#### TASK STATEMENT
Retype only the lines at the head of the records, first through the one with "(** The literals", exactly as written.

#### RECORDS FOR THIS TASK
(** * kastle-demo: the conversation core, embedded and verified

    A shallow embedding of the four pure pieces of the outbound-call
    service and of the orchestrator that ties them together:

    - [app/utils/transition_rules.py]  (module [Transition])
    - [app/utils/context_manager.py]   (modules [ContextStore], contexts
      as values, and [SharedStore], their lists as shared objects)
    - [app/utils/template_render.py]   (module [Render])
    - [app/utils/node_engine.py]       (module [Engine])

    Python values are the JSON-shaped values the service handles.  Text is
    a [string] whose characters are read as the code points U+0000..U+00FF.
    A Python exception is a value of [exc]; [try]/[except] is the
    combinator [try_except]. *)

From Stdlib Require Import ZArith String Ascii List Bool Lia DecimalString.
From Stdlib Require Import Floats.
From stdpp Require Import gmap strings list.

Set Warnings "-register-all".
Local Open Scope string_scope.
Local Open Scope Z_scope.

(* ================================================================== *)
(** * Python values *)
(* ================================================================== *)

Module Py.

Inductive pyval :=
| PNone
| PBool (b : bool)
| PInt (z : Z)
| PFloat (f : float)
| PStr (s : string)
| PList (l : list pyval)
| PDict (d : gmap string pyval).

(** A [Dict[str, Any]]. *)
Abbreviation dict := (gmap string pyval).

(** The literals the rule tables compare against. *)
Inductive pylit :=
| LNone
| LBool (b : bool)
| LInt (z : Z)
| LStr (s : string).

(** An exception: its class name and [str(e)]. *)
Record pyexn := Exn { exn_class : string; exn_msg : string }.

Inductive exc (A : Type) :=
| Ok (a : A)
| Raise (e : pyexn).
Arguments Ok {A} a.
Arguments Raise {A} e.

Definition bind {A B} (m : exc A) (k : A -> exc B) : exc B :=
  match m with
  | Ok a => k a
  | Raise e => Raise e
  end.

Declare Scope exc_scope.
Notation "x ← y ; z" := (bind y (fun x => z))
  (at level 20, y at level 100, z at level 200, only parsing) : exc_scope.

(** [try: body / except Exception as e: handler e]. *)
Definition try_except {A} (body : exc A) (handler : pyexn -> exc A) : exc A :=
  match body with
  | Ok a => Ok a
  | Raise e => handler e
  end.

Definition TypeError {A} (msg : string) : exc A := Raise (Exn "TypeError" msg).
Definition ValueError {A} (msg : string) : exc A := Raise (Exn "ValueError" msg).
Definition AttributeError {A} (msg : string) : exc A :=
  Raise (Exn "AttributeError" msg).

(** [bool(x)], the test an [if] applies. *)
Definition truthy (x : pyval) : bool :=
  match x with
  | PNone => false
  | PBool b => b
  | PInt z => negb (z =? 0)
  | PFloat f => negb (f =? 0)%float
  | PStr s => negb (String.eqb s "")
  | PList l => negb (Nat.eqb (length l) 0)
  | PDict d => negb (Nat.eqb (size d) 0)
  end.

Definition py_not (x : pyval) : pyval := PBool (negb (truthy x)).
(** [x or y] and [x and y] return one of their operands. *)
Definition py_or (x y : pyval) : pyval := if truthy x then x else y.
Definition py_and (x y : pyval) : pyval := if truthy x then y else x.

(** [d.get(k)] and [d.get(k, dflt)] on a dict. *)
Definition get (d : dict) (k : string) : pyval := default PNone (d !! k).
Definition get_or (d : dict) (k : string) (dflt : pyval) : pyval :=
  default dflt (d !! k).

(** [c.get(k)] where [c] may be [None]: the orchestrator hands the engine
    whatever the store returned. *)
Definition oget (c : option dict) (k : string) : exc pyval :=
  match c with
  | Some d => Ok (get d k)
  | None => AttributeError "'NoneType' object has no attribute 'get'"
  end.
Definition oget_or (c : option dict) (k : string) (dflt : pyval) : exc pyval :=
  match c with
  | Some d => Ok (get_or d k dflt)
  | None => AttributeError "'NoneType' object has no attribute 'get'"
  end.

(** ** Numbers: [bool] is an [int]; ints and floats compare by value. *)

(** The order of a binary64 value and an integer, [None] for NaN. *)
Definition float_cmp_Z (f : float) (z : Z) : option comparison :=
  match Prim2SF f with
  | S754_nan => None
  | S754_infinity s => Some (if s then Lt else Gt)
  | S754_zero _ => Some (0 ?= z)
  | S754_finite s m e =>
      let sm := if s then Z.neg m else Z.pos m in
      if 0 <=? e then Some (sm * 2 ^ e ?= z)
      else Some (sm ?= z * 2 ^ (- e))
  end.

(** [x ?= n] for a number [x] and an int literal [n]; [Raise] when [x] is
    not a number ([TypeError: '>=' not supported between ...]). *)
Definition num_cmp_int (x : pyval) (n : Z) : exc (option comparison) :=
  match x with
  | PBool b => Ok (Some ((if b then 1 else 0) ?= n))
  | PInt z => Ok (Some (z ?= n))
  | PFloat f => Ok (float_cmp_Z f n)
  | _ => TypeError "ordering not supported between these instances"
  end.

Definition cmp_ge (c : option comparison) : bool :=
  match c with Some Gt | Some Eq => true | _ => false end.
Definition cmp_gt (c : option comparison) : bool :=
  match c with Some Gt => true | _ => false end.
Definition cmp_le (c : option comparison) : bool :=
  match c with Some Lt | Some Eq => true | _ => false end.
Definition cmp_eq (c : option comparison) : bool :=
  match c with Some Eq => true | _ => false end.

Definition py_ge_int (x : pyval) (n : Z) : exc pyval :=
  bind (num_cmp_int x n) (fun c => Ok (PBool (cmp_ge c))).
Definition py_gt_int (x : pyval) (n : Z) : exc pyval :=
  bind (num_cmp_int x n) (fun c => Ok (PBool (cmp_gt c))).

(** [x == k] for a literal [k]: never raises. *)
Definition num_eq_int (x : pyval) (n : Z) : bool :=
  match num_cmp_int x n with
  | Ok c => cmp_eq c
  | Raise _ => false
  end.

Definition py_eq (x : pyval) (k : pylit) : bool :=
  match k with
  | LNone => match x with PNone => true | _ => false end
  | LStr s => match x with PStr t => String.eqb t s | _ => false end
  | LBool b => num_eq_int x (if b then 1 else 0)
  | LInt z => num_eq_int x z
  end.

(** [x in [k1, ..., kn]]. *)
Definition py_in (x : pyval) (ks : list pylit) : bool := existsb (py_eq x) ks.

End Py.

(* ================================================================== *)
(** * Transition engine: [app/utils/transition_rules.py] *)
(* ================================================================== *)

Module Transition.
Import Py.

Local Open Scope exc_scope.

(** [TransitionRule = Tuple[Callable[[Dict, Dict], bool], str, str]]: the
    condition is applied to the extracted variables and to the context, and
    its result is tested by an [if]. *)
Record rule := Rule {
  cond : dict -> option dict -> exc pyval;
  target : string;
  description : string
}.

(** ** Global triggers, checked for all nodes before node-specific rules *)

Definition GLOBAL_TRIGGERS : list rule := [
    Rule (fun v _ => Ok (get v "user_requests_live_agent"))
         "n34" "User requests live agent";
    Rule (fun v _ => Ok (get v "user_requests_supervisor"))
         "n34" "User requests supervisor";
    Rule (fun v _ => Ok (get v "user_requests_transfer"))
         "n34" "User requests transfer";
    Rule (fun v _ => Ok (get v "user_mentions_attorney"))
         "n5" "Attorney notification";
    Rule (fun v _ => Ok (get v "user_represented_by_attorney"))
         "n5" "Represented by attorney";
    Rule (fun v _ => Ok (get v "user_requests_cease_communication"))
         "n11" "Cease and desist";
    Rule (fun v _ => Ok (get v "user_requests_written_only"))
         "n11" "Written communication only";
    Rule (fun v _ => Ok (get v "user_says_wrong_number"))
         "n69" "Wrong number";
    Rule (fun v _ => Ok (get v "wrong_person"))
         "n69" "Wrong person";
    Rule (fun v _ => Ok (get v "user_has_complex_question"))
         "n34" "Complex question - transfer";
    Rule (fun v _ => Ok (get v "user_asks_about_nsf"))
         "n34" "NSF question - transfer";
    Rule (fun v _ => Ok (get v "user_asks_about_escrow"))
         "n34" "Escrow question - transfer"
  ].
Lemma str_length_app (a b : string) :
  String.length (a +:+ b) = String.length a + String.length b.
Proof.
  induction a as [|x a IH]; [done|].
  rewrite str_app_cons. simpl. by rewrite IH.
Qed.

(** ** The frontmatter extractor *)

Section Frontmatter.
Context `{!GoRuntime}.

(** C9: the extractor of the remote-fetch handler and the extractor of the
    local-read handler return the same result on every input. *)
Theorem parseFrontmatter_variants_agree (md : string) :
  Remote.parseFrontmatter md = Local.parseFrontmatter md.
Proof. reflexivity. Qed.

(** C4: frontmatter extraction always returns (it never panics and has no
    error result). It returns the nil map when the trimmed content does
    not start with the delimiter, when the split yields fewer than three
    parts, and when the YAML engine reports an error on the trimmed middle
    part; otherwise it returns the map the engine produced. *)
Theorem parseFrontmatter_total (md : string) :
  let content := strings.TrimSpace md in
  let parts := strings.SplitN content "---" 3 in
  ∃ fm : option (gmap string string),
    Remote.parseFrontmatter md = Returns fm ∧
    Local.parseFrontmatter md = Returns fm ∧
    (strings.HasPrefix content "---" = false → fm = None) ∧
    (length parts < 3 → fm = None) ∧
    (strings.HasPrefix content "---" = true → 3 ≤ length parts →
     ∃ part1, parts !! 1 = Some part1 ∧
       match yaml_Unmarshal (strings.TrimSpace part1) with
       | (_, Some _) => fm = None
       | (m, None) => fm = m
       end).
Proof.
  intros content parts.
  change (Local.parseFrontmatter md) with (Remote.parseFrontmatter md).
  unfold Remote.parseFrontmatter. fold content. fold parts.
  destruct (strings.HasPrefix content "---") eqn:Hpre; simpl.
  - destruct (Nat.ltb_spec (length parts) 3) as [Hlt|Hge].
    + exists None. repeat split; try done. lia.
    + destruct (parts !! 1) as [part1|] eqn:Hp1.
      * destruct (yaml_Unmarshal (strings.TrimSpace part1)) as [m [e|]] eqn:Hy.
        -- exists None. repeat split; try done; try lia.
           intros _ _. exists part1. by rewrite Hy.
        -- exists m. repeat split; try done; try lia.
           intros _ _. exists part1. by rewrite Hy.
      * apply lookup_ge_None in Hp1. lia.
  - exists None. repeat split; done.
Qed.
(* ===== verification/Prelude.v ===== *)
(** * A verification of the core of the XORP routing suite

    XORP is a set of routing daemons (BGP, OSPF, RIP, VRRP, PIM, a RIB and a
    forwarding engine) over a common library.  This development models the parts
    that decide: the address and subnet classes and the route trie every daemon
    stores its routes in, the timers every daemon runs on, the shortest path tree of
    the link-state protocols, the AS paths, the decision process and the session
    machine of BGP, the RIB that merges the routes of all protocols, and the RIP and VRRP
    daemons.  All paths below are under [src/xorp/].

    ** How the parts fit together

    Subnets ([IPNet<A>]) and tries ([Trie<A, Payload>]) are templates over an address
    class; the model has the same interface as a type class, [AddrSpec], and the
    theorems about subnets and tries are proved against it, once for IPv4 and IPv6.
    The tables of the RIB are tries of routes, and its theorems rest on those about
    tries.  The decision process uses AS paths only through their length and first AS; the
    VRRP packets use the octets of an IPv4 address.  A timer list is an array of the
    heaps of libxorp/heap.cc, whose keys are [TimeVal]s.  The BGP and VRRP machines
    see a timer as scheduled or not, and receive its expiry as an event.

    In RIP, a port turns received packets into updates of the route database, on behalf
    of the peer that sent them; the database shares its routes with the update queue,
    whose readers are the triggered updates of the ports and the notifier of the RIB; the
    output of a port walks the table, or reads the queue, and packs routes into packets.
    The queue is a container over any type; the database is written against the class
    [NextHop]; the output against the record [assembler], whose laws are the class
    [AssemblerLaws], discharged for RIPv2 with its authentication and for RIPng; the port
    against the record [family], whose contract towards received octets is the class
    [FamilySafe], with an instance per address family.

    ** Files

    - Prelude.v, this file: errors as values ([result]), the invariant-preserving
      sequencing lemmas, generic facts on lists, options and integers.
    - OMap.v: [std::map] as a sorted list of pairs, with the iteration order.
    - Word32.v: 32-bit words, byte order ([HostOrder]), bit counts
      (libxorp/utils.hh).
    - Addr.v: the address interface [AddrOps] and its laws [AddrSpec].
    - IPv4.v, IPv6.v: the two address classes (libxorp/ipv4.hh, ipv4.cc, ipv6.hh,
      ipv6.cc), with the instances that discharge [AddrSpec].
    - IPNet.v, NetProps.v: subnets (libxorp/ipnet.hh) and their contracts.
    - Sample.v: concrete addresses, subnets and tries for the witnesses.
    - Trie.v: the trie of libxorp/trie.hh.  TrieSpec.v: its invariant and its
      abstract map.  TrieMap.v: refinement.  TrieIter.v: the iterators.
      TrieBounds.v: [find_bounds], [lower_bound], [unbind_root].
    - AsPath.v, AsPathProps.v: AS numbers, segments and paths (libxorp/asnum.hh,
      bgp/aspath.hh, bgp/aspath.cc).
    - Decision.v: [DecisionTable] for one subnet (bgp/route_table_decision.cc).
      DecisionProps.v: [find_winner].  DecisionTable.v: the table.
    - VrrpPacket.v, VrrpPacketProps.v: advertisements (vrrp/vrrp_packet.cc,
      libproto/checksum.c).  Vrrp.v: [Vrrp] and [VrrpVif] (vrrp/vrrp.cc,
      vrrp_vif.cc, vrrp_target.cc).  VrrpProps.v, VrrpVifProps.v: the invariants
      of a router and of an interface.  VrrpProtocol.v: runs, and two masters.
    - Spt.v: [Spt], [Node], [PriorityQueue] (libproto/spt.hh).  SptProps.v:
      Dijkstra's loop.  SptCompute.v: [compute].  SptRun.v: runs.
    - TimeVal.v (libxorp/timeval.hh).  Heap.v, HeapProps.v, HeapQueue.v: the heap
      (libxorp/heap.hh, heap.cc) and the priority queue it refines.  Timer.v: timer
      nodes, handles and the timer list (libxorp/timer.hh, timer.cc).  TimerProps.v:
      its invariant.  TimerRun.v, TimerClaims.v: programs that use timers.
    - BgpPeer.v: [BGPPeer] and [SocketClient] (bgp/peer.cc, bgp/socket.cc).
      BgpPeerProps.v: the invariant of the machine.  BgpPeerRun.v: runs.
    - RibTables.v: routes, [OriginTable], [RedistTable] (rib/route.hh, rt_tab_origin.cc,
      rt_tab_redist.cc).  ExtInt.v: [ExtIntTable] (rib/rt_tab_extint.cc), with the
      resolution of next hops.  Rib.v: [RIB] (rib/rib.cc), with the interfaces.
      ExtIntProps.v, RibKeys.v: what the handlers of [ExtIntTable] do, on the maps of
      winning routes and at one subnet.  RibProps.v, RibRun.v, RibClaims.v: the
      invariant, the operations and the runs of the RIB.
    - RipQueue.v: [UpdateQueueImpl] (rip/update_queue.cc).  RipQueueProps.v,
      RipQueueRun.v, RipQueueClaims.v: the log with cursors that it refines.
    - RipRoute.v: [RouteEntry], its filters (rip/route_entry.cc, rip_varrw.cc) and the
      order of subnets.
      RipDB.v: [RouteDB] and [RouteEntryOrigin] (rip/route_db.cc, route_entry.cc).
      RipDBProps.v, RipDBUpdate.v, RipDBRun.v, RipClaims.v: its invariant, what an update
      does in each case, the runs, and convergence.
    - RipPacket.v: packets and entries (rip/packets.hh, packet_assembly.hh).  RipAuth.v: authentication (rip/auth.cc).  RipPeer.v: peers
      (rip/peer.cc).  RipOutput.v, RipOutputProps.v: [PacketQueue], [RouteWalker],
      [OutputTable], [OutputUpdates] (rip/packet_queue.cc, output_table.cc,
      output_updates.cc).  RipAsm.v: the two assemblers keep their laws.
    - RipPort.v: [Port] (rip/port.cc).  RipPortProps.v, RipPortSafe.v: received
      responses.  RipHeard.v: a dump as a neighbour hears it.  RipPortClaims.v: split
      horizon, keys, and the runs that fail.  RipExamples.v: concrete ports and packets.
    - PolicyElem.v, PolicyOps.v: the elements of policies with their texts, the operations
      and [Dispatcher] (policy/common).  PolicyExec.v: [IvExec] and the interface [VarRW]
      (policy/backend/iv_exec.cc, policy/common/varrw.cc).
      PolicyCode.v: policies as trees, [VarMap], [CodeGenerator], the text that
      [FilterManager] sends, the scanner and grammar of the backend, [PolicyFilter] and
      [PolicyFilters] (policy/node.hh, var_map.cc, code_generator.cc, filter_manager.cc,
      policy/backend).  PolicyVisit.v: [VisitorSemantic] and [VisitorTest].
      PolicyRun.v: the code against the test run.  PolicyText.v: the text against the
      code.  PolicyTypes.v: the types of the semantic check.  PolicyVar.v: [SingleVarRW]
      and the [RIPVarRW] of both families; [rip_run_filter] is the policy that RipRoute.v
      takes as a parameter.  PolicyClaims.v: what follows for a configured filter.

    ** How the code is translated

    A class is a [Record] of its data members; a member function is a definition
    from the object to its new value.  Words are [Z] with the wrap-around or the
    truncation written out; arithmetic of [int], undefined on overflow, is checked
    ([IntOverflow]).  A thrown exception, a failed assertion, a fatal log and a read
    outside an object are four different values of [xorp_exn].  A pointer to a trie
    node is the path to it; pointers to the nodes of a shortest path tree, to timer
    nodes and to heap objects are names in a store, because these objects are shared.
    What a daemon does to the outside (XRLs, packets, installed addresses) is
    recorded in the order in which it happens.

    ** What is proved

    - Addresses and subnets: containment is inclusion of address sets, the order of
      subnets is total with a subnet before those that contain it, [common_subnet] is
      the smallest common superset, the steps to the neighbouring block are inverse
      and wrap, masks and octets round trip on either byte order.
    - Trie: every operation keeps the invariant and every sequence of operations is
      simulated by a finite map; [find] is the longest prefix match; the scans
      terminate and enumerate the map; the lower end of [find_bounds] is exact.
    - AS paths: encoding and decoding are inverse, decoding is safe on arbitrary
      octets, prepending and merging do what RFC 4271 and RFC 4893 ask.
    - Decision process: [find_winner] is total on acceptable routes, independent of
      the order of the branches, and the table announces a winner in every reachable
      state.
    - VRRP: the invariant of an interface in every run and the one event that aborts it,
      the round trip of an advertisement, takeover by a backup and the election between
      two masters.
    - Shortest path tree: Dijkstra's loop terminates with shortest distances and
      consistent next hops; in every run the commands of [compute] turn the previous
      routes into shortest ones.
    - Timers: the heap refines a priority queue, no program that uses live handles
      reaches an error, the most urgent expired timer fires, a periodic timer does not
      drift, and the event loop sleeps for the right time.
    - BGP sessions: without a delayed open, every run that avoids three situations is
      free of aborts and keeps socket, timers and handler as the state requires, and each
      of the three leads to an abort ([careless_event_aborts]); a
      session is entered only by the handshake and torn down on the hold timer.
    - RIB: with connected next hops, in every run no assertion fails and the route
      installed for a subnet is the stored one with the lowest distance; a lookup
      answers with the longest prefix of any protocol; operations store what they say.
    - RIP: the update queue refines a log with a cursor per reader; every run of the
      database that respects its conditions is safe and counts references exactly; after
      two rounds of announcements the table has a route of lowest cost; a route that is
      not refreshed becomes unreachable and leaves; a dump says every advertised route
      once and in order, and a RIPv2 neighbour turns it into exactly these updates; no
      response whose authentication stays in the packet makes a port fail; split horizon
      holds; a packet under a key cannot be replayed while its sender is not a new peer.
    - Policies: the text made for an import policy is read back as its instructions, sets
      and subroutines; a filter configured with it does what the test run of the policy
      says, on any variables that keep the laws of [VarRW], without leaving the stack and
      the trash of the machine; the types found by the semantic check are those of the
      test run; the variables of a route are cached and committed as last written.  The
      conditions are [policy_ok] (the test run and the code have the same order of effects),
      [fits] (the sizes of stack and trash), [vars_sane] (the map of variables is filled by
      [add_variable]) and [policies_readable] (names are words, elements have texts that are
      read back).
    - The places where the code does not do what it means to do are theorems: among them
      [peer_runs_that_abort], [rib_runs_that_fail], [different_names_abort],
      [configure_no_address_aborts], [as4path_decode_aborts],
      [trie_erase_key_erases_other], [rip_clash_aborts], [rip_revived_update_lost],
      [ripng_dump_heard], [md5_short_offset_overread], [md5_add_key_disables],
      [rip_passive_request_aborts], [ripng_long_prefix_aborts], and for policies
      [next_policy_escapes], [accept_comes_last], [keyword_names_fail],
      [nexthop_kind_aborts] and [recursive_policy_never_ends].

    ** Fuel

    The searches of the trie recurse on the tree.  The iterators and the scans of a trie
    carry the number of its nodes; Dijkstra's loop carries the number of nodes plus one,
    since every node enters the queue at most once; [bubble_up] and [move_up] carry the
    index of the hole plus one, which every turn halves; [fill_hole] and [move_down]
    carry the number of elements, which bounds the index; the loops over next hops in
    [ExtIntTable] carry the number of entries of their multimap plus one.  In RIP, fast
    forwarding all readers carries their number, the packing of a dump the number of
    routes plus one, of triggered updates the number of queued updates plus one, the loops
    over the entries of a packet its octets, and the making of space in the packet queue
    its length plus one.  Policies carry the depth of the calls of subroutines;
    the program recurses without a bound, and does not end on a policy that calls itself
    ([recursive_policy_never_ends]).  Running out is [Throw Fatal]
    or [None], and the theorems state that a result is returned, so that the fuel is
    enough; for policies they are stated of runs of the test run that have an outcome, and the
    machine with the depth of the policy as fuel then has one.  The loops over next hops are entered only with external next hops, which the
    theorems about the RIB do not cover.  The other exception is the merge of AS4_PATHs, whose loop of [pad_segment] does
    not terminate on an empty set, as [merge_hangs] shows.

    ** Parameters

    The host byte order; the conversion of strings to addresses ([inet_pton]); the next
    hop resolver of BGP, a function from next hops to resolvability and metric; the
    callbacks of timers ([dispatch]), which may do any operation on the timers; the
    outcome of a [connect] and the decoded packets that reach a session; the addresses
    at which nodes of the shortest path tree are allocated.  In RIP: the policy engine
    ([run_filter]), which may reject a route, change its variables or raise an exception;
    the digest of MD5; the random part of intervals; the success of a send; and the tree
    of interfaces.  In policies: regular expressions ([regcomp]) and the texts of addresses
    ([inet_ntop], [inet_pton]).

    ** Not modelled

    The XRL transport and the generated stubs, the CLI, the process manager and the
    forwarding engine are input and output around the logic.  The second session
    machine for incoming connections ([AcceptSession]) appears only through its effects
    on the first; parameter negotiation and the encoding of BGP packets appear as
    their outcomes.  [DecisionTable] is modelled for one subnet, without route dumps,
    next-hop changes and peering events.  The random jitter of timers, floating-point
    time values and the system clock are left out.  [Spt::incremental_spt] is
    unfinished in the source.  In VRRP the XRL callbacks are left out: an error of a send
    is an event, and any other error is fatal to the process.  In the RIB, the deletion of the routes of a protocol that
    shuts down, the registrations and the policy tags are left out, and correctness of
    the resolution of next hops, which fails in the situations of [rib_runs_that_fail],
    is not stated.  In RIP the XRL handlers, the creation and removal of ports and their
    sockets, and the notifier of the RIB are left out; the handlers bound the expiry and
    deletion times by 10000 seconds, which keeps the arithmetic on them in range.  Of the
    policy engine, the generators of export and source-match code, the order of terms by
    [ConfigNodeId], the grammar of the configuration, [Configuration] and its dependencies,
    the queues of [FilterManager], the traces and profiles, and the [VarRW]s of the
    protocols other than RIP are left out.  BGP's
    path attributes and damping, OSPF's databases and PIM are not modelled. *)

From Stdlib Require Import ZArith Lia.
From stdpp Require Import base tactics option list numbers decidable.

#### FINISHED EXERCISE
(** * kastle-demo: the conversation core, embedded and verified

    A shallow embedding of the four pure pieces of the outbound-call
    service and of the orchestrator that ties them together:

    - [app/utils/transition_rules.py]  (module [Transition])
    - [app/utils/context_manager.py]   (modules [ContextStore], contexts
      as values, and [SharedStore], their lists as shared objects)
    - [app/utils/template_render.py]   (module [Render])
    - [app/utils/node_engine.py]       (module [Engine])

    Python values are the JSON-shaped values the service handles.  Text is
    a [string] whose characters are read as the code points U+0000..U+00FF.
    A Python exception is a value of [exc]; [try]/[except] is the
    combinator [try_except]. *)

From Stdlib Require Import ZArith String Ascii List Bool Lia DecimalString.
From Stdlib Require Import Floats.
From stdpp Require Import gmap strings list.

Set Warnings "-register-all".
Local Open Scope string_scope.
Local Open Scope Z_scope.

(* ================================================================== *)
(** * Python values *)
(* ================================================================== *)

Module Py.

Inductive pyval :=
| PNone
| PBool (b : bool)
| PInt (z : Z)
| PFloat (f : float)
| PStr (s : string)
| PList (l : list pyval)
| PDict (d : gmap string pyval).

(** A [Dict[str, Any]]. *)
Abbreviation dict := (gmap string pyval).

(** The literals the rule tables compare against. *)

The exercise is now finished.